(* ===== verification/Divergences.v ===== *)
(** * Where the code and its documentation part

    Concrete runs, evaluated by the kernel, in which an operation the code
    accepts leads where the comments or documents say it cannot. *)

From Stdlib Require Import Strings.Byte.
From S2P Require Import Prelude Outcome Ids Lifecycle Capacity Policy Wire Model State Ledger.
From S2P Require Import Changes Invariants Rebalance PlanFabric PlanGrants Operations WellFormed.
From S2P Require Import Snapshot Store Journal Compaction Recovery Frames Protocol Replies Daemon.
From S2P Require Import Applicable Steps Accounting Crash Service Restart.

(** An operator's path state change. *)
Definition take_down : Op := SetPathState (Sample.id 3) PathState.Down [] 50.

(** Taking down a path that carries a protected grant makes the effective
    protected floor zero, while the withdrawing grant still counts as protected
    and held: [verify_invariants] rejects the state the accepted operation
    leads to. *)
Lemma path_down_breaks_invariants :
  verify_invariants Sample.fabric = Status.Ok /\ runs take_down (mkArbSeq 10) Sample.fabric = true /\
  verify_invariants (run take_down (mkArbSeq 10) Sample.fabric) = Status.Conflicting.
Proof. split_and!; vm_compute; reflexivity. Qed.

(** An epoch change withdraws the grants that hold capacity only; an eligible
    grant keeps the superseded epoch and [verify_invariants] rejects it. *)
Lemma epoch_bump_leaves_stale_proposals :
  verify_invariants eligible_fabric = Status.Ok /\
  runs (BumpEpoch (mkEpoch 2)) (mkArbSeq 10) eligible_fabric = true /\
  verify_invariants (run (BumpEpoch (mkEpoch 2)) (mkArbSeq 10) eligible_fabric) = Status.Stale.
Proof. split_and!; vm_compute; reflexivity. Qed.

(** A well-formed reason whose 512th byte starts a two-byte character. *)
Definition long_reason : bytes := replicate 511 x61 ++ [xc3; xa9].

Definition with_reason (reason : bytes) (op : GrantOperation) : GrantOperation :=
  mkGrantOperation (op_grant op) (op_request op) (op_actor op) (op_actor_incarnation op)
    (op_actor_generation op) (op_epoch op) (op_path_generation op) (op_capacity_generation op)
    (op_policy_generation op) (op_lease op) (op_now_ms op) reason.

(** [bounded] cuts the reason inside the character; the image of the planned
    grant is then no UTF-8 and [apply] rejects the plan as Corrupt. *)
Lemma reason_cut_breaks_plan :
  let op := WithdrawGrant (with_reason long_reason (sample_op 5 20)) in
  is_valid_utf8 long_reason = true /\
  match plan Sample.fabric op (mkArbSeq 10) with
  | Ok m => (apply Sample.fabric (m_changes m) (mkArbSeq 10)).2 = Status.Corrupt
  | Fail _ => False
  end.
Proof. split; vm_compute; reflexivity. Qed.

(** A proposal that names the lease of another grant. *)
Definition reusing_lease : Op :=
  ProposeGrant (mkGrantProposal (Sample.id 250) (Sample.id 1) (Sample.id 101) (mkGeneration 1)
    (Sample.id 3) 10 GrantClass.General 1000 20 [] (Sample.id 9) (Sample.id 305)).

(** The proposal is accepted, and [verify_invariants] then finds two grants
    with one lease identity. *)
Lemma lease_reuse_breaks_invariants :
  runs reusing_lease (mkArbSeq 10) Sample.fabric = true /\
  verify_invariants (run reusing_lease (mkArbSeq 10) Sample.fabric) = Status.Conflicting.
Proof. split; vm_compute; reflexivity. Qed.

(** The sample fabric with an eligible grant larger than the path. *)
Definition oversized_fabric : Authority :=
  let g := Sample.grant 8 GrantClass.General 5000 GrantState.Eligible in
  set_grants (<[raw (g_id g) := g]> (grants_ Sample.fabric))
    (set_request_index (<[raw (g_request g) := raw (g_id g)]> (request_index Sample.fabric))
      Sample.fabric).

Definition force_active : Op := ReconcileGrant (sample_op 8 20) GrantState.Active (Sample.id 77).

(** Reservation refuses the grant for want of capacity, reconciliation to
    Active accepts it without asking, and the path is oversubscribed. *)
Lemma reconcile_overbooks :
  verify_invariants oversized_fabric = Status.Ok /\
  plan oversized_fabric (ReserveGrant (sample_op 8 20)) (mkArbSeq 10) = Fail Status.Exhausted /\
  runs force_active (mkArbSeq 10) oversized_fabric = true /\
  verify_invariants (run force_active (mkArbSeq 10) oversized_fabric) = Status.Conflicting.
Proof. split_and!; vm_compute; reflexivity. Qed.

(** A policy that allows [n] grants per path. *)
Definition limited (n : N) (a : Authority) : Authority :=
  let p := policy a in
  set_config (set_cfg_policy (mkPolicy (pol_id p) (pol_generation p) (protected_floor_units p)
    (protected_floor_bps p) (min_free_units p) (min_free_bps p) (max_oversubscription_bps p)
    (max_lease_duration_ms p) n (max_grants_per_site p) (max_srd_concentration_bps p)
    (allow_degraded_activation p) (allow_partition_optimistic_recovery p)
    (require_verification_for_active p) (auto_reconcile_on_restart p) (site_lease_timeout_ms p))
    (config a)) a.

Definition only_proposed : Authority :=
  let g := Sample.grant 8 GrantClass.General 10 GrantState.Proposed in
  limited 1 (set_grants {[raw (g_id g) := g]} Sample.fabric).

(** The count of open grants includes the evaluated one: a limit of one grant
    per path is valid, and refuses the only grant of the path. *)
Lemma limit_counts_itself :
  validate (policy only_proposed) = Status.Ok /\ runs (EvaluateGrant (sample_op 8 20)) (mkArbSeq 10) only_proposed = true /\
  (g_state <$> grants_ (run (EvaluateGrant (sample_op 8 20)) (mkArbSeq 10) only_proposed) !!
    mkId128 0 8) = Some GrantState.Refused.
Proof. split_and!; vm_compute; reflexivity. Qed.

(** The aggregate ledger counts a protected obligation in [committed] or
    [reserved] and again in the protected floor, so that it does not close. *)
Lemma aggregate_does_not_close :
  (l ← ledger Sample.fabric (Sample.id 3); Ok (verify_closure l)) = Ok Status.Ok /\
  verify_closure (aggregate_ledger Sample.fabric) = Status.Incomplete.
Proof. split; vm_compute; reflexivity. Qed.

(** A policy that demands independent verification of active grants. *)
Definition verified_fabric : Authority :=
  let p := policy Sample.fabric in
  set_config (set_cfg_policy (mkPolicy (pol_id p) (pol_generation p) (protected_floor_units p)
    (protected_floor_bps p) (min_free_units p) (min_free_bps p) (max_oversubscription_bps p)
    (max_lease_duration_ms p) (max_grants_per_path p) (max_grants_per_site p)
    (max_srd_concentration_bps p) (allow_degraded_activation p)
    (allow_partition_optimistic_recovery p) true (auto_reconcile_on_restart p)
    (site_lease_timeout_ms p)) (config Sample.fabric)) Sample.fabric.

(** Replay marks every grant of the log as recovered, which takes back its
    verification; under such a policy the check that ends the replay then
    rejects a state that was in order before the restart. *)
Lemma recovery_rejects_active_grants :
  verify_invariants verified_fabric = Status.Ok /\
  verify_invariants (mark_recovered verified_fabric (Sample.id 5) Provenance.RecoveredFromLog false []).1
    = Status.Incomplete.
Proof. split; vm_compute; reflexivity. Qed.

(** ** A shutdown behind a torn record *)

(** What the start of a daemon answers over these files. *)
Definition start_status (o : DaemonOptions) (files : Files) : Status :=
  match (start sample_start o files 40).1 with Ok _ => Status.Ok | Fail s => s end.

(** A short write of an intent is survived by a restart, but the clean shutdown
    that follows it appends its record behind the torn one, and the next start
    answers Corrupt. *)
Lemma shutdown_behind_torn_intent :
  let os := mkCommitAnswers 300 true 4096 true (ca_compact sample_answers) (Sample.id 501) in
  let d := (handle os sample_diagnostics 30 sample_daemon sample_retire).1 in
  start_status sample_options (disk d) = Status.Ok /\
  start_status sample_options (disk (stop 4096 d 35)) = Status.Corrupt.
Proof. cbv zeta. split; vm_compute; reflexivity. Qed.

...

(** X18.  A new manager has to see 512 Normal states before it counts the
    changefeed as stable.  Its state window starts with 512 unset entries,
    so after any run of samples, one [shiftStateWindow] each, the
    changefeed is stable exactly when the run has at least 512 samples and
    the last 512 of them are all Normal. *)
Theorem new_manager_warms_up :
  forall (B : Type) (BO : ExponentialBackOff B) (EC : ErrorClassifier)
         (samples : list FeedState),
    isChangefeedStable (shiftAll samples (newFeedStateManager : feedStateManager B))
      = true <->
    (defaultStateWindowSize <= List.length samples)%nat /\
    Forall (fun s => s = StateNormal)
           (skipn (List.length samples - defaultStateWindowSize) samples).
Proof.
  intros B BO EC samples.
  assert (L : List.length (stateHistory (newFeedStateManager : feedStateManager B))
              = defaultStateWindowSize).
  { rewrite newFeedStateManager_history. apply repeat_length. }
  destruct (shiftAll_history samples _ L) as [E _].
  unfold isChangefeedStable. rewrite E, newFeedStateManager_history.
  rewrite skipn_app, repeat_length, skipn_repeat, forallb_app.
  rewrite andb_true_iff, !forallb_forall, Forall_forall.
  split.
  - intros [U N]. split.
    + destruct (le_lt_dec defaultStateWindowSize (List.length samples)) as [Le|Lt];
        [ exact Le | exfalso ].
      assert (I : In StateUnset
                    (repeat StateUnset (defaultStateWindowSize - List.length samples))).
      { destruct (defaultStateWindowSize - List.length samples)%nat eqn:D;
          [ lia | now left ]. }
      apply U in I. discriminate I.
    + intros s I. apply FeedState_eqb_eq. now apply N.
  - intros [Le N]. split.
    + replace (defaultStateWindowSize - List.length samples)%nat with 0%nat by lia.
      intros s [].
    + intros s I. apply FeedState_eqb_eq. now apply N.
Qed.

▸ Work required: Please copy the lines in the records above between the one holding "(max_lease_duration_ms p) (max_grants_per_path" and the one holding "verify_invariants verified_fabric = Status.Ok", inclusive, exactly and with no other line.

▸ Expected answer:
    (max_lease_duration_ms p) (max_grants_per_path p) (max_grants_per_site p)
    (max_srd_concentration_bps p) (allow_degraded_activation p)
    (allow_partition_optimistic_recovery p) true (auto_reconcile_on_restart p)
    (site_lease_timeout_ms p)) (config Sample.fabric)) Sample.fabric.

(** Replay marks every grant of the log as recovered, which takes back its
    verification; under such a policy the check that ends the replay then
    rejects a state that was in order before the restart. *)
Lemma recovery_rejects_active_grants :
  verify_invariants verified_fabric = Status.Ok /\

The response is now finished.